Ormai gli addetti ai lavori concordano: sebbene nel 2018 nessun attacco abbia assunto dimensioni tali da destare l’interesse dei mass-media è innegabile che nello scorso anno siano stati diffusi numerosi nuovi malware.
Parliamo di attacchi che, seppur sofisticati, per il team di Intelligence di Stormshield non hanno scalzato il buon vecchio ransomware, di cui sentiremo ancora parlare.
Niente WannaCry o simili nel 2018, che ha tuttavia visto emergere attacchi malware sempre più sofisticati. Tra questi ad esempio Slingshot, ad oggi il più avanzato, definito “un capolavoro” dagli esperti di Kaspersky Lab. Sfruttando due moduli, GollumApp e Cahnadr, il malware Slingshot prende il controllo integrale della macchina infetta e svolge molteplici funzioni: recupera qualunque tipo di dato, cattura immagini dello schermo, traccia qualsiasi input dato tramite tastiera. Difficile da rilevare, si adatta persino alle soluzioni di sicurezza installate sul sistema con strategie di “anti-debugging”. Questo malware non colpisce solo siti web, ma annovera tra i propri obiettivi anche computer collegati ai router MikroTik.
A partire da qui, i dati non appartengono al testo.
(** * Memory: the couple bucket-list backend ([backend/server.py])

    A shallow embedding of the FastAPI request handlers over the MongoDB
    collections [users], [user_sessions], [bucket_items] and
    [completed_items], followed by the properties of pairing, sessions and
    the shared list.

    Modelling conventions.
    - A collection is the list of its documents in insertion order:
      [find_one] returns the first match, [update_one] and [delete_one] act
      on the first match, [insert_one] appends.
    - Strings are [string] (bytes); [str.lower] is modelled on ASCII.
    - A [datetime] is an integer number of milliseconds since the epoch;
      the clock reads of one request are identified with one reading [now].
    - [uuid.uuid4().hex], [random.choices] and the OAuth HTTP call are inputs
      of the request, gathered in [Env]; the password hasher is an interface.
    - A handler is a function from the store to an outcome that carries the
      store it leaves behind, also when it raises. *)

From Stdlib Require Import String Ascii List ZArith Bool Lia Permutation Sorted.
From Stdlib Require Import DecimalString.
Import ListNotations.
Open Scope string_scope.
Open Scope list_scope.
Open Scope Z_scope.

(** ** Python strings *)

Module Py.

(** [bool(s)] of an [Optional[str]]: [None] and the empty string are falsy. *)
Definition truthy (o : option string) : bool :=
  match o with
  | Some s => negb (s =? EmptyString)%string
  | None => false
  end.

(** [s.replace(old, new)] for a non-empty [old]: every non-overlapping
    occurrence, scanning from the left.  [skip] counts the characters of a
    matched occurrence still to be dropped. *)
Fixpoint replace_from (old new : string) (skip : nat) (s : string) : string :=
  match s with
  | EmptyString => EmptyString
  | String c rest =>
      match skip with
      | S k => replace_from old new k rest
      | O =>
          if String.prefix old s
          then (new ++ replace_from old new (Nat.pred (String.length old)) rest)%string
          else String c (replace_from old new 0 rest)
      end
  end.

Definition replace (old new s : string) : string := replace_from old new 0 s.

(** [s.lower()] on ASCII letters. *)
Definition lower_ascii (c : ascii) : ascii :=
  let n := nat_of_ascii c in
  if (Nat.leb 65 n && Nat.leb n 90)%bool then ascii_of_nat (n + 32) else c.

Fixpoint lower (s : string) : string :=
  match s with
  | EmptyString => EmptyString
  | String c rest => String (lower_ascii c) (lower rest)
  end.

(** [s[:n]] *)
Definition slice_to (n : nat) (s : string) : string := String.substring 0 n s.

End Py.

(** ** Documents and models *)

(** A document of [db.users].  [password_hash] is [None] when the key is
    absent (accounts provisioned by the OAuth exchange). *)
Module UserDoc.
Record t := mk {
  user_id : string;
  email : string;
  name : string;
  password_hash : option string;
  picture : option string;
  friend_code : string;
  partner_id : option string;
  created_at : Z
}.
End UserDoc.

(** [class User(BaseModel)] *)
Module User.
Record t := mk {
  user_id : string;
  email : string;
  name : string;
  picture : option string;
  friend_code : string;
  partner_id : option string;
  created_at : Z
}.

(** The [User] model built from a user document: the extra key
    [password_hash] is ignored. *)
Definition of_doc (d : UserDoc.t) : t :=
  mk (UserDoc.user_id d) (UserDoc.email d) (UserDoc.name d) (UserDoc.picture d)
     (UserDoc.friend_code d) (UserDoc.partner_id d) (UserDoc.created_at d).
End User.

(** A document of [db.user_sessions]. *)
Module Session.
Record t := mk {
  user_id : string;
  session_token : string;
  expires_at : Z;
  created_at : Z
}.
End Session.

(** [class BucketItem(BaseModel)], also the shape of [db.bucket_items]. *)
Module BucketItem.
Record t := mk {
  item_id : string;
  title : string;
  category : string;
  created_by : string;
  created_at : Z;
  completed : bool;
  shared_with : list string
}.
End BucketItem.

(** [class CompletedItem(BaseModel)], also the shape of [db.completed_items]. *)
Module CompletedItem.
Record t := mk {
  completed_id : string;
  item_id : string;
  title : string;
  category : string;
  photo_base64 : string;
  notes : option string;
  completed_at : Z;
  completed_by : string
}.
End CompletedItem.

Record RegisterRequest := { rr_email : string; rr_password : string; rr_name : string }.
Record LoginRequest := { lr_email : string; lr_password : string }.
Record LoginResponse := { login_session_token : string; login_user : User.t }.
Record BucketItemCreate := { bic_title : string; bic_category : string }.
Record CompleteItemRequest :=
  { cir_item_id : string; cir_photo_base64 : string; cir_notes : option string }.
Record ConnectFriendRequest := { cfr_friend_code : string }.

(** [class SessionDataResponse(BaseModel)], the JSON object of the OAuth
    session-data endpoint. *)
Record SessionDataResponse := {
  sd_id : string;
  sd_email : string;
  sd_name : string;
  sd_picture : option string;
  sd_session_token : string
}.

(** The [httpx] response of the OAuth call. *)
Record HttpResponse := { status_code : Z; json : SessionDataResponse }.

(** ** The store *)

Record db := mkdb {
  users : list UserDoc.t;
  user_sessions : list Session.t;
  bucket_items : list BucketItem.t;
  completed_items : list CompletedItem.t
}.

Definition empty_db : db := mkdb [] [] [] [].

Definition set_users (f : list UserDoc.t -> list UserDoc.t) (d : db) : db :=
  mkdb (f (users d)) (user_sessions d) (bucket_items d) (completed_items d).
Definition set_user_sessions (f : list Session.t -> list Session.t) (d : db) : db :=
  mkdb (users d) (f (user_sessions d)) (bucket_items d) (completed_items d).
Definition set_bucket_items (f : list BucketItem.t -> list BucketItem.t) (d : db) : db :=
  mkdb (users d) (user_sessions d) (f (bucket_items d)) (completed_items d).
Definition set_completed_items (f : list CompletedItem.t -> list CompletedItem.t) (d : db) : db :=
  mkdb (users d) (user_sessions d) (bucket_items d) (f (completed_items d)).

(** Collection primitives on the list of documents. *)
Module Coll.
Section Coll.
Context {D : Type}.

(** [update_one(q, {"$set": ...})]: the first match is rewritten. *)
Fixpoint update_first (q : D -> bool) (f : D -> D) (l : list D) : list D :=
  match l with
  | [] => []
  | x :: rest => if q x then f x :: rest else x :: update_first q f rest
  end.

(** [delete_one(q)]: the first match is removed. *)
Fixpoint delete_first (q : D -> bool) (l : list D) : list D :=
  match l with
  | [] => []
  | x :: rest => if q x then rest else x :: delete_first q rest
  end.

(** [deleted_count] of [delete_one(q)]. *)
Definition deleted_count (q : D -> bool) (l : list D) : Z :=
  if existsb q l then 1 else 0.
End Coll.
End Coll.

(** ** Handlers: state and exceptions *)

Inductive exn :=
| HTTPException (status : Z) (detail : string)
| AttributeError.

(** [Pending]: the friend-code loop has used up the draws it was given. *)
Inductive outcome (A : Type) :=
| Return (a : A) (d : db)
| Raise (e : exn) (d : db)
| Pending.
Arguments Return {A} a d.
Arguments Raise {A} e d.
Arguments Pending {A}.

Definition handler (A : Type) : Type := db -> outcome A.

Definition ret {A} (a : A) : handler A := fun d => Return a d.
Definition raise {A} (e : exn) : handler A := fun d => Raise e d.
Definition pending {A} : handler A := fun _ => Pending.
Definition bind {A B} (c : handler A) (k : A -> handler B) : handler B :=
  fun d =>
    match c d with
    | Return a d' => k a d'
    | Raise e d' => Raise e d'
    | Pending => Pending
    end.

Declare Scope handler_scope.
Delimit Scope handler_scope with handler.
Notation "x <- c ;; k" := (bind c (fun x => k))
  (at level 61, c at next level, right associativity) : handler_scope.
Notation "c ;; k" := (bind c (fun _ => k))
  (at level 61, right associativity) : handler_scope.
Open Scope handler_scope.

Definition find_one {D} (coll : db -> list D) (q : D -> bool) : handler (option D) :=
  fun d => Return (find q (coll d)) d.
Definition find_all {D} (coll : db -> list D) (q : D -> bool) : handler (list D) :=
  fun d => Return (filter q (coll d)) d.
Definition modify (f : db -> db) : handler unit := fun d => Return tt (f d).

(** The store outcome of a handler run. *)
Definition store_after {A} (o : outcome A) (d0 : db) : db :=
  match o with
  | Return _ d => d
  | Raise _ d => d
  | Pending => d0
  end.

(** ** Error kinds of the specification, as the code raises them *)

Definition NotAuthenticated := HTTPException 401 "Not authenticated".
Definition InvalidSession := HTTPException 401 "Invalid session".
Definition SessionExpired := HTTPException 401 "Session expired".
Definition UserNotFound := HTTPException 404 "User not found".
Definition EmailTaken := HTTPException 400 "Email already registered".
Definition InvalidCredentials := HTTPException 401 "Invalid email or password".
Definition OAuthOnlyAccount :=
  HTTPException 401 "Please use Google sign-in for this account".
Definition SessionIdRequired := HTTPException 400 "Session ID required".
Definition ExternalAuthRejected := HTTPException 401 "Invalid session ID".
Definition AlreadyPaired := HTTPException 400 "You already have a partner".
Definition FriendCodeNotFound := HTTPException 404 "Friend code not found".
Definition SelfPairing := HTTPException 400 "Cannot connect with yourself".
Definition TargetAlreadyPaired := HTTPException 400 "This user already has a partner".
Definition NoPartner :=
  HTTPException 400 "You need a partner to create bucket list items".
Definition ItemNotFound := HTTPException 404 "Item not found".
Definition NotFound := HTTPException 404 "Item not found or already completed".

(** The specification's [Unauthenticated] covers both 401 details of a
    missing header and of an unknown token. *)
Definition Unauthenticated (e : exn) : Prop :=
  e = NotAuthenticated \/ e = InvalidSession.

(** ** Inputs of a request that the handler does not compute *)

(** [timedelta(days=7)] in milliseconds. *)
Definition seven_days : Z := 7 * 24 * 60 * 60 * 1000.

Record Env := {
  now : Z;                        (* datetime.now(timezone.utc) *)
  uuid_1 : string;                (* first uuid.uuid4().hex of the request *)
  uuid_2 : string;                (* second uuid.uuid4().hex of the request *)
  friend_codes : list string;     (* successive generate_friend_code() results *)
  salt : string;                  (* randomness of pwd_context.hash *)
  oauth : HttpResponse            (* response of the session-data endpoint *)
}.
Svolta decisiva per il cryptojacking
Fatta eccezione per Slighshot, la crescita esponenziale del malware è dovuta alla proliferazione di strumenti per minare criptovalute in modo abusivo (cryptojacking) sfruttando le risorse della CPU di macchine infette, come Coinhive e Crytoloot. Secondo il report di Skybox, questo genere di minacce ha rappresentato il 31% degli attacchi nei primi sei mesi del 2018, rispetto al 7% negli ultimi sei mesi del 2017. Una tecnica apprezzata dai cybercriminali meno esperti, poiché meno rischiosa e più remunerativa. I malware progettati a tale scopo prendono illecitamente il controllo degli onerosi processi di calcolo matematico sviluppati sia per generare criptovalute sia per verificare, autenticare e convalidare le transazioni effettuate con queste valute.
I rischi del social hacking
Altra minaccia in piena crescita è la frode ai danni degli utenti dei social network. Secondo Proofpoint ad esempio l’uso di tecniche di ingegneria sociale e di manipolazione delle informazioni allo scopo di trarre in inganno gli internauti sarebbe cresciuto del 485% nel terzo trimestre del 2018 rispetto allo stesso periodo dell’anno precedente. I dati sensibili delle aziende sono particolarmente esposti a questo tipo di minaccia poiché ogni impiegato è un possibile bersaglio per i social hacker.
Come sottolineato in una nota ufficiale da Stéphane Prévost, Product Marketing Manager di Stormshield: «I cybercriminali trascorrono sempre più tempo a indagare sugli interessi delle persone che lavorano per aziende specifiche, così da poter inviar loro e-mail personalizzate e, di conseguenza, entrare nella rete aziendale per carpire quanti più dati possibile».
Botnet multifunzione
Un’ultima rilevante particolarità da segnalare per il 2018 è rappresentata dalla crescita di botnet multifunzione, sufficientemente versatili per poter eseguire qualsiasi compito. Queste reti di computer infetti sono controllate da cybercriminali e utilizzate per diffondere malware e facilitare attacchi spam o i denial-of-service (DDoS). Il volume di RAT (remote access trojans) come Njrat, DarComet e Nanocore risulta raddoppiato nel 2018:
La vera minaccia rimane il ransomware
Tutti questi “nuovi” attacchi non devono farci perdere di vista il caro vecchio ransomware, più pericoloso che mai. SamSam, una famiglia di ransomware attiva dal 2015, è ritenuta responsabile di una serie di attacchi di alto profilo, come quello perpetrato alla città di Atlanta in marzo. In questo ambito, i cybercriminali non mancano certo di inventiva, come dimostrato dai ransomware Gandcrap e DataKeeper con i loro aggiornamenti quotidiani.
In definitiva, dunque, i ransomware tradizionali (che cifrano i dati) rimangono di gran lunga la minaccia più rilevante per le piccole e medie imprese.